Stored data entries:
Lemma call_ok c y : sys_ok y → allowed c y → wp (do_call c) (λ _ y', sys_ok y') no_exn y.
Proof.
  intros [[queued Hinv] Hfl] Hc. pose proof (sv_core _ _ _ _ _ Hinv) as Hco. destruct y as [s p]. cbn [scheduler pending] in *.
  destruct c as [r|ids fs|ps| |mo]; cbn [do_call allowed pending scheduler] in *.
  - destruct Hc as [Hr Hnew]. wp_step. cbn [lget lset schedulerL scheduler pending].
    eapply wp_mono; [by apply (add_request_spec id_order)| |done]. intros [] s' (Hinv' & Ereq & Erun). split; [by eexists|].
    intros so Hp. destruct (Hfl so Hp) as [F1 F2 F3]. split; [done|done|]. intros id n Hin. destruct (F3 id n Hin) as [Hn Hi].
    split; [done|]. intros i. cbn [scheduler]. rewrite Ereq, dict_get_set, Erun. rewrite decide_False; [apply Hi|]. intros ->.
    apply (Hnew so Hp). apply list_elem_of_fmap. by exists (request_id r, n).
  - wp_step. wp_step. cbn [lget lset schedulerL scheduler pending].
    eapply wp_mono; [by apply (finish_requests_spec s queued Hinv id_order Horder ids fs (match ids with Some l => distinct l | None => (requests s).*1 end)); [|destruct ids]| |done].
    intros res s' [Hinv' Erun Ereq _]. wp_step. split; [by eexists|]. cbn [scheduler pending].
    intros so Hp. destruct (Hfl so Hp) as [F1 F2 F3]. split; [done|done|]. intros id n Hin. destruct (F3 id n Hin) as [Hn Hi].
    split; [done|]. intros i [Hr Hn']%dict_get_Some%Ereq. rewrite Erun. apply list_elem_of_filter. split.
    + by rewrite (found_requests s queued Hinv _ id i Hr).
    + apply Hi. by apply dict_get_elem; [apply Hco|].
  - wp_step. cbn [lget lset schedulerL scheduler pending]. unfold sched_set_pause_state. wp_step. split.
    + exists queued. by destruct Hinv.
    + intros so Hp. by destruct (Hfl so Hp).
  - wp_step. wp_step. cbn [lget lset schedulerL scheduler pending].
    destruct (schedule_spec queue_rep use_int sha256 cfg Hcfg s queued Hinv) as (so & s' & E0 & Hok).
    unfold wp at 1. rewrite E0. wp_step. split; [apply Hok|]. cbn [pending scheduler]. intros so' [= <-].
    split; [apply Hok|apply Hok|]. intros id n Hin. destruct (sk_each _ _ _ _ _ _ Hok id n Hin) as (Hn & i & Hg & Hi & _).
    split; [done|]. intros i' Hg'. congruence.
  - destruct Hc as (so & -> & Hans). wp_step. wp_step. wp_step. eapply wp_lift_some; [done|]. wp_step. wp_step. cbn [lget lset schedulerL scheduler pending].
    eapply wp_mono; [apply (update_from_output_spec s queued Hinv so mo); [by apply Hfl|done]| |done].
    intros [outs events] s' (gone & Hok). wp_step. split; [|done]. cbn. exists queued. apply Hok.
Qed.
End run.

--

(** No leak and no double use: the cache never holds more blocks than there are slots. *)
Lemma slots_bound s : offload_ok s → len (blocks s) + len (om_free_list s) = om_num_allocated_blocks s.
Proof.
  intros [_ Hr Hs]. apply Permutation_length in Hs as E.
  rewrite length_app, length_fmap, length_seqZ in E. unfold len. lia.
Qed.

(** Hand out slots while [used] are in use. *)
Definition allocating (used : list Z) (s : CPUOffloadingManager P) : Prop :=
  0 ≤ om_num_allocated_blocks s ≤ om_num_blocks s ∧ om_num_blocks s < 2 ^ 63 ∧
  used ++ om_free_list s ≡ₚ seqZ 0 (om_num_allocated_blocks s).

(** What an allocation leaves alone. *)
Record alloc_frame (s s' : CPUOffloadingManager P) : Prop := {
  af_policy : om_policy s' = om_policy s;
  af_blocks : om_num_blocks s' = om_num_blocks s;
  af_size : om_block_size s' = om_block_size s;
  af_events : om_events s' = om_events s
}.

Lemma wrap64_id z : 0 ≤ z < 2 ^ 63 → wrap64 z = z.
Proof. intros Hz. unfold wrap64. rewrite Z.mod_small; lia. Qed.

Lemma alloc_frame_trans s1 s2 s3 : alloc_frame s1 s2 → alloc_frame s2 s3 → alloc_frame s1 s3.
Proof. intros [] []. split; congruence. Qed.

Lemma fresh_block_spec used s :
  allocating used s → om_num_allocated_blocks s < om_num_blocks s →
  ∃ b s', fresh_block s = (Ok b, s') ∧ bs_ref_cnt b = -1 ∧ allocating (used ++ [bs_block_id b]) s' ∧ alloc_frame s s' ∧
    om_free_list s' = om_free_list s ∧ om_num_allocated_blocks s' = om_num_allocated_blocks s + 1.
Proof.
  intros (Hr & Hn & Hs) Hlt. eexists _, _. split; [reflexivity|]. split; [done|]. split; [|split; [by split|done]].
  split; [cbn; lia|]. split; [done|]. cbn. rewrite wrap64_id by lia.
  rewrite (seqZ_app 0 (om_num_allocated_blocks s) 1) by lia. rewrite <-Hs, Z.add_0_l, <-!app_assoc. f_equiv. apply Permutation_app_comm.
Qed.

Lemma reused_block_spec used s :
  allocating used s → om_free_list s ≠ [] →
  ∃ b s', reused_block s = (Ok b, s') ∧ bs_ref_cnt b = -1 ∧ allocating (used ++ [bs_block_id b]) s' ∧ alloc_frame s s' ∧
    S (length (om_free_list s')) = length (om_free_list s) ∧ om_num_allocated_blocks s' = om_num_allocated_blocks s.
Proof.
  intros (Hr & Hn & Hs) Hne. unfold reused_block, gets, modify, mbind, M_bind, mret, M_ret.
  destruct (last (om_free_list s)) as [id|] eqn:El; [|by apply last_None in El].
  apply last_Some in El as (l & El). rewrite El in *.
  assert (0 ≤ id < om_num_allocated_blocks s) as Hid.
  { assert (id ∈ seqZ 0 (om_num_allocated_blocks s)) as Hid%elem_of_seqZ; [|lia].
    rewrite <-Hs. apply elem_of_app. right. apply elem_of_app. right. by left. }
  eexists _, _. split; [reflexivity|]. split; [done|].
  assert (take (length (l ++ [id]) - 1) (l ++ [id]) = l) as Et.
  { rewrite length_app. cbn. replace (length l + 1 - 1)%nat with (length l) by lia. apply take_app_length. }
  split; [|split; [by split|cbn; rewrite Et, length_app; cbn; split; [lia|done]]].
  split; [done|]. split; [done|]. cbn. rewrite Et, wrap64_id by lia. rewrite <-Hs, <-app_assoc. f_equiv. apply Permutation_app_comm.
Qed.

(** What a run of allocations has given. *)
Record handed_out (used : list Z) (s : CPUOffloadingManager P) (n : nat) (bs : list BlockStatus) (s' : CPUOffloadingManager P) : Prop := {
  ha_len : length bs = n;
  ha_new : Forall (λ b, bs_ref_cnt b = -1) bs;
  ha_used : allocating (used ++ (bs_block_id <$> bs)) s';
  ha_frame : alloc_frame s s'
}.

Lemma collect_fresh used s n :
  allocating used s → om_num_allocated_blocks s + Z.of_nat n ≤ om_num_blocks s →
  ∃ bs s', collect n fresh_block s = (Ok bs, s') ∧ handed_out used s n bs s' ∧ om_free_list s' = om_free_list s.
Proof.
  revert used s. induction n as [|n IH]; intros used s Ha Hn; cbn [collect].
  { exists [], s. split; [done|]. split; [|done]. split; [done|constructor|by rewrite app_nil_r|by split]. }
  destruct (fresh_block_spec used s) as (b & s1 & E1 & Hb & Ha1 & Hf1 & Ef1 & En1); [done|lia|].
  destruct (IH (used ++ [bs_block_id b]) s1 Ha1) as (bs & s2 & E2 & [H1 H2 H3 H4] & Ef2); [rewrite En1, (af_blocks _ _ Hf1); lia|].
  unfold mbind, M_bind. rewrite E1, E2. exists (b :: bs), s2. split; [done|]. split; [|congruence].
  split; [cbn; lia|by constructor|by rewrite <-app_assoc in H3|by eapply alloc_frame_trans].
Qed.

Task item:
Your answer must be a copy of every line in the data above that holds the string "with".

Solution below:
    eapply wp_mono; [by apply (finish_requests_spec s queued Hinv id_order Horder ids fs (match ids with Some l => distinct l | None => (requests s).*1 end)); [|destruct ids]| |done].
  { rewrite length_app. cbn. replace (length l + 1 - 1)%nat with (length l) by lia. apply take_app_length. }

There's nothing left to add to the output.